### WHAT YOU SHOULD DO
Using the records below, give again exactly the lines from the line that contains "Lemma HasAllPeersAckedTerm_ups m" through the line that contains "- intros Ha q Hq%list_elem_of_In%Hl.", both ends included, and only those.

RECORD EXCERPTS below:

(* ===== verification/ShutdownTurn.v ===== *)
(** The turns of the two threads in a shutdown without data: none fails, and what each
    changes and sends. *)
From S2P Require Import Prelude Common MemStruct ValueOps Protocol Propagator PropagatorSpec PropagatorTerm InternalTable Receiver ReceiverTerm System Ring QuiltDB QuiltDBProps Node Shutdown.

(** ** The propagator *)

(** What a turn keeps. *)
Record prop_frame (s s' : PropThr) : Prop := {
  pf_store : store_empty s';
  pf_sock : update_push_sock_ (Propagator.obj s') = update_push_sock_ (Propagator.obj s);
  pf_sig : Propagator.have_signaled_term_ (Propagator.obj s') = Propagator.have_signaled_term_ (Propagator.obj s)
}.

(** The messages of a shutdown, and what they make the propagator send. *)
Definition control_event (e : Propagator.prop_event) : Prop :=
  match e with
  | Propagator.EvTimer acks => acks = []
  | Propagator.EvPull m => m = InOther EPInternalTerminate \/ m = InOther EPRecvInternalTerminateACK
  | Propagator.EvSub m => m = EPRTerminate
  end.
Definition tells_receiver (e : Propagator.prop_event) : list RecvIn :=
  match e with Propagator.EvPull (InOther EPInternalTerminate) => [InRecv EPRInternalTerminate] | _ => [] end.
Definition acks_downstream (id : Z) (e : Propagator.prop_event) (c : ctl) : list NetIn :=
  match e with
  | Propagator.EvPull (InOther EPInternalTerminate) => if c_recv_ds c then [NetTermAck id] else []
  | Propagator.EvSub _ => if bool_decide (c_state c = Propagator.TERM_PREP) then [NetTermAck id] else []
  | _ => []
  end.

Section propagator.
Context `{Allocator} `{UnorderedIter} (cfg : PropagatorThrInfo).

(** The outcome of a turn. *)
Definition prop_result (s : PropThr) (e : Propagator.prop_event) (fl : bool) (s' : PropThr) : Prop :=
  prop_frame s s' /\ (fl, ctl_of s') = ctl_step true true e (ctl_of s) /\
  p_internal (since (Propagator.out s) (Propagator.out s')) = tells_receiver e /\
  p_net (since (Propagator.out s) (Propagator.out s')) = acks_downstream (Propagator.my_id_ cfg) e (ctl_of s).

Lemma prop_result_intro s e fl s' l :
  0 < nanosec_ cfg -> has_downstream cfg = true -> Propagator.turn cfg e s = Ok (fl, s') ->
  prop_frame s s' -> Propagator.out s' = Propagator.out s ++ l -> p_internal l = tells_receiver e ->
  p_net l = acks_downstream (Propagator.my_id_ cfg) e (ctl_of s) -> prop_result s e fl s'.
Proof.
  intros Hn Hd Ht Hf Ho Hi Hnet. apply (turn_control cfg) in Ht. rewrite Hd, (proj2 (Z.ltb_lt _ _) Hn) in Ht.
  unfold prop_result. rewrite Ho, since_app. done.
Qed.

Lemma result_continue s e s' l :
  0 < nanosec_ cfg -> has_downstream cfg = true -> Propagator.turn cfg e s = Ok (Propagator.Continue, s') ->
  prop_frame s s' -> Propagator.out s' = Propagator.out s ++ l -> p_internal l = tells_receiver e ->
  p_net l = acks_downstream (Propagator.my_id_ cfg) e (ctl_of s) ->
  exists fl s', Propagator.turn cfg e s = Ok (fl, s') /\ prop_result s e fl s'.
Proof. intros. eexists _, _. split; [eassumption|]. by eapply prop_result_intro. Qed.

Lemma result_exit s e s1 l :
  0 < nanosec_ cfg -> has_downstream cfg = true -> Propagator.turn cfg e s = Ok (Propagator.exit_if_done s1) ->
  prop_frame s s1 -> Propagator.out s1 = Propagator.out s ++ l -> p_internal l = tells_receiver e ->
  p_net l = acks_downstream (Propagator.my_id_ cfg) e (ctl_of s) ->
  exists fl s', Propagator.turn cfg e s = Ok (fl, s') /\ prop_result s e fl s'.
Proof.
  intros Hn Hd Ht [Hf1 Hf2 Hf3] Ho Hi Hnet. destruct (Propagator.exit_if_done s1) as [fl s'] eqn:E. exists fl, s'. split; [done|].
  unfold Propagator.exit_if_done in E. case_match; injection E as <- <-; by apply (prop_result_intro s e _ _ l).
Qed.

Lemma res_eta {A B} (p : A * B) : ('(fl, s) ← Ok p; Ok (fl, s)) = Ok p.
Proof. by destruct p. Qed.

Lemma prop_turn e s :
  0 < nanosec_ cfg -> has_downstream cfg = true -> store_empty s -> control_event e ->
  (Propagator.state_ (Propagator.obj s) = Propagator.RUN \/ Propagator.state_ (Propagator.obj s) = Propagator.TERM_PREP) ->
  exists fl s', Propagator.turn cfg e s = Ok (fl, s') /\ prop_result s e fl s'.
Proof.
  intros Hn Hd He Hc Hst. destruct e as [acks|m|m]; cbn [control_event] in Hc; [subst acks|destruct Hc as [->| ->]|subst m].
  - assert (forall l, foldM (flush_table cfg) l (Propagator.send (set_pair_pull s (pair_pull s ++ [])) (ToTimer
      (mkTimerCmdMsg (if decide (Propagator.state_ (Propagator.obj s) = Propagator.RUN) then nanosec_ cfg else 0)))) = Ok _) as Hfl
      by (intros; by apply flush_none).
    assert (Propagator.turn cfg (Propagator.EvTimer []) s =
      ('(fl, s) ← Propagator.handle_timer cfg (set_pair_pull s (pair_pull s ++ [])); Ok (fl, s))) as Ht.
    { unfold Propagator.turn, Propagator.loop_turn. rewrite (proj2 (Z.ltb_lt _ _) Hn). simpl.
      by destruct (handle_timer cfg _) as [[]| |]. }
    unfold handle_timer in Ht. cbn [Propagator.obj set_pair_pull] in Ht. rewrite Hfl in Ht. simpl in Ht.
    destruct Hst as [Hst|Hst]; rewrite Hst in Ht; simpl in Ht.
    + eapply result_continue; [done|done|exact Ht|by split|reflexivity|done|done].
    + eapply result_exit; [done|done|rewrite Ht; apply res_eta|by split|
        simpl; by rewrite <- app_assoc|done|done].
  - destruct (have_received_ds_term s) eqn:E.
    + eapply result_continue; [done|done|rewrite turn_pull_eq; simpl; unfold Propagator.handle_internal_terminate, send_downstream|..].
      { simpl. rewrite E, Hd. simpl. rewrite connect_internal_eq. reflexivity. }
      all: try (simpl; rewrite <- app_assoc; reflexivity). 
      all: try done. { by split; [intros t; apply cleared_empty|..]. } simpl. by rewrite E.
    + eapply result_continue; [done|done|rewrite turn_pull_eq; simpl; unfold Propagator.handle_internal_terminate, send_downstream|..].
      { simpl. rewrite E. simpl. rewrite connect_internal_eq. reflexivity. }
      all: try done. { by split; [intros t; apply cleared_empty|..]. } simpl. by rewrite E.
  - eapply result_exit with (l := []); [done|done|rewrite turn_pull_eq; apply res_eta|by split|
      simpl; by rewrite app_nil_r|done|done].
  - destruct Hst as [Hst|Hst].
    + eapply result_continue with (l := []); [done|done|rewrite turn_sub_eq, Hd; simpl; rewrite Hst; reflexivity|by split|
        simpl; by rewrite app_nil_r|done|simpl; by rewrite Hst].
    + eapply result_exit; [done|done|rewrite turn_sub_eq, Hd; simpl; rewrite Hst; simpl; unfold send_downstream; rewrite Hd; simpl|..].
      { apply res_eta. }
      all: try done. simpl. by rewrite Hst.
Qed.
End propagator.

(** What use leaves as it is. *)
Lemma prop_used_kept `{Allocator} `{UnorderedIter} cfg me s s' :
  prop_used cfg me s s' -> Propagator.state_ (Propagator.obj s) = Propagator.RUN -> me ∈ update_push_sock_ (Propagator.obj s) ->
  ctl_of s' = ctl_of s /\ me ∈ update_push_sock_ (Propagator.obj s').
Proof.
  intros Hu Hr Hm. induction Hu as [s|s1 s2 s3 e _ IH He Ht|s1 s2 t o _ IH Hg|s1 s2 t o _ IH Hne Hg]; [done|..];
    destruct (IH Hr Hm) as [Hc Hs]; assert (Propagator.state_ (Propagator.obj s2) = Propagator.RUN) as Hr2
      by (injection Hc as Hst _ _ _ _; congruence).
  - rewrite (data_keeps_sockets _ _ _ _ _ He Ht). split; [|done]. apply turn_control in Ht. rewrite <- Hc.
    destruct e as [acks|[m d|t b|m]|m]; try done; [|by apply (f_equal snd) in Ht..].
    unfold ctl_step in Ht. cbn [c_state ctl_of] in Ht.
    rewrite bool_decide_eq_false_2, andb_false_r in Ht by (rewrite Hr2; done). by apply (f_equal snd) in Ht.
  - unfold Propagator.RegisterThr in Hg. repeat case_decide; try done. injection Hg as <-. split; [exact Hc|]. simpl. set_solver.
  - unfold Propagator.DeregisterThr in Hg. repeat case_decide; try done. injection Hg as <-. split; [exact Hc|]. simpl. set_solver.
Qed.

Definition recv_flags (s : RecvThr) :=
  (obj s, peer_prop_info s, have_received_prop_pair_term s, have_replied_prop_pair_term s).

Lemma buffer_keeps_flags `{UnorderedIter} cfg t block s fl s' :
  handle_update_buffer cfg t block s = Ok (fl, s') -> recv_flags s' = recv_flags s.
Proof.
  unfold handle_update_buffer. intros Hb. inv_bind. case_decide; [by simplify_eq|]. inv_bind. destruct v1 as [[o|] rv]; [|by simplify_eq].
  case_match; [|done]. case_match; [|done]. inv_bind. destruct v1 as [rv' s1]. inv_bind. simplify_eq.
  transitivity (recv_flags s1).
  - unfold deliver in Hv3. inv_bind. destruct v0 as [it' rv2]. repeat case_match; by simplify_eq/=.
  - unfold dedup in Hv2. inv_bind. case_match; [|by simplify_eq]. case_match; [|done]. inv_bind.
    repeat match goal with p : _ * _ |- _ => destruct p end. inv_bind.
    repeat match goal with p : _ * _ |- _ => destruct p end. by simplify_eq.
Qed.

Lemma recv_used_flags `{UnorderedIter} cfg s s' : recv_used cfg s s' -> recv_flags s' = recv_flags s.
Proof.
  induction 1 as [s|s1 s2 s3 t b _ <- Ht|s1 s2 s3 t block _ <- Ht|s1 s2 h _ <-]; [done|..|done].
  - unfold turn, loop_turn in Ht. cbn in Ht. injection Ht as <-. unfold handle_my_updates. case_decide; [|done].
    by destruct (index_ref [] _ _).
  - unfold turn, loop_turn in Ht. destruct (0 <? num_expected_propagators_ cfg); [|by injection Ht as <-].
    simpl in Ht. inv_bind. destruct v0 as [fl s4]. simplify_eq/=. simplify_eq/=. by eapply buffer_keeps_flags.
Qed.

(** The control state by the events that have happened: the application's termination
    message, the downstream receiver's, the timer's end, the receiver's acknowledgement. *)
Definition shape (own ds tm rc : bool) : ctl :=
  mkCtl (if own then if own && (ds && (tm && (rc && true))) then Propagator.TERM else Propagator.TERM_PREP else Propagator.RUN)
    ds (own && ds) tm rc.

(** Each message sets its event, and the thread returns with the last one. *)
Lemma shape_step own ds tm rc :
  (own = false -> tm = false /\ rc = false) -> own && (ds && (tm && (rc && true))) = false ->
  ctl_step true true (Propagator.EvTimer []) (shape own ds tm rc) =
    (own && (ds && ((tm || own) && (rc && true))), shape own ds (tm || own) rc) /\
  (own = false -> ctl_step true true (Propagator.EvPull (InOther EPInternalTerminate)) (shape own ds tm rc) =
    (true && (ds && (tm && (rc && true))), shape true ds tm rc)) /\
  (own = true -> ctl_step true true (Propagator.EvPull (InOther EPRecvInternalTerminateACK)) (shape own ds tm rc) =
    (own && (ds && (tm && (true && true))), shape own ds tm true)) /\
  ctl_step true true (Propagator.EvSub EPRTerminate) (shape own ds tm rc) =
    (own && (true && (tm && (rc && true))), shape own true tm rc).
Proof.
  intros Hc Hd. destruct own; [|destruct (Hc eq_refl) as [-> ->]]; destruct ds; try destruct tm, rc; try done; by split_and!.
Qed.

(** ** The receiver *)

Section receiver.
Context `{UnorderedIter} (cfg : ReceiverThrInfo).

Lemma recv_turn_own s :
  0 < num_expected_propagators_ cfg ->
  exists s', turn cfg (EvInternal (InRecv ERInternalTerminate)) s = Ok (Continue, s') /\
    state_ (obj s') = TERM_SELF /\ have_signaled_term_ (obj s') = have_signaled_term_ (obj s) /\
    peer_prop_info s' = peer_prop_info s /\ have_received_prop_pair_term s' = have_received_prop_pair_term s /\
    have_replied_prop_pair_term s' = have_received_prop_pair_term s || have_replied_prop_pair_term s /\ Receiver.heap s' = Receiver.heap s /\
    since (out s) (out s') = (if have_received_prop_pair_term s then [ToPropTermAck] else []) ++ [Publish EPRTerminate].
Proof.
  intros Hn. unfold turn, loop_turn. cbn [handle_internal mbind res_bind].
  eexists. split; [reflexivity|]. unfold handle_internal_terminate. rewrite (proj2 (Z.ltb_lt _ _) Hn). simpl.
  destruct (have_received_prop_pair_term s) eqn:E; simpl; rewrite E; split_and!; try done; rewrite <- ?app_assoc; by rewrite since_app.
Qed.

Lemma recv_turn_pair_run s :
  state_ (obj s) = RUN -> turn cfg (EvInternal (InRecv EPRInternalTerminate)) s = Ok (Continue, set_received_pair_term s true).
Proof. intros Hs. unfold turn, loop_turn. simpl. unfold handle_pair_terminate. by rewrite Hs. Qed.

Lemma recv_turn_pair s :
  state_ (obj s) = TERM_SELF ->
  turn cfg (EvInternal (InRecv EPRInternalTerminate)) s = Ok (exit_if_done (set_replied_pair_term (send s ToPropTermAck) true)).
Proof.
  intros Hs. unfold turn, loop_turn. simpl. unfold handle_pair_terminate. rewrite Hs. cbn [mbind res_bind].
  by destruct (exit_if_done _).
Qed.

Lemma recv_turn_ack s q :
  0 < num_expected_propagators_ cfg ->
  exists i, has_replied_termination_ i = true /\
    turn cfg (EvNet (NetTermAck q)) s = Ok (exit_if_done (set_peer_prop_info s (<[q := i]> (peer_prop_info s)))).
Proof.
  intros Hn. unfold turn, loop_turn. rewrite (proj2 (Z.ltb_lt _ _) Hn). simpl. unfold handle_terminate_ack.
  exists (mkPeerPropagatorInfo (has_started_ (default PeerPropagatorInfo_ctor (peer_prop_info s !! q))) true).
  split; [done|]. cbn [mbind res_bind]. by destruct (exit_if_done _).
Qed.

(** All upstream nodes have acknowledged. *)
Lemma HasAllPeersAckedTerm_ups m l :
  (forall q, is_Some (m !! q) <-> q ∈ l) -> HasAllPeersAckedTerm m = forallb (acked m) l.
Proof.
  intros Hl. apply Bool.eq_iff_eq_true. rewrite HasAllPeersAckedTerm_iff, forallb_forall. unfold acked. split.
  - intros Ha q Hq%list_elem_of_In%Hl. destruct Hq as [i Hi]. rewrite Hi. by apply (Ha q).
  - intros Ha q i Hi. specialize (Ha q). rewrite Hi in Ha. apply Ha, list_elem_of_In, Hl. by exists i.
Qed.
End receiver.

End of RECORD EXCERPTS.

### ANSWER SPACE
Lemma HasAllPeersAckedTerm_ups m l :
  (forall q, is_Some (m !! q) <-> q ∈ l) -> HasAllPeersAckedTerm m = forallb (acked m) l.
Proof.
  intros Hl. apply Bool.eq_iff_eq_true. rewrite HasAllPeersAckedTerm_iff, forallb_forall. unfold acked. split.
  - intros Ha q Hq%list_elem_of_In%Hl. destruct Hq as [i Hi]. rewrite Hi. by apply (Ha q).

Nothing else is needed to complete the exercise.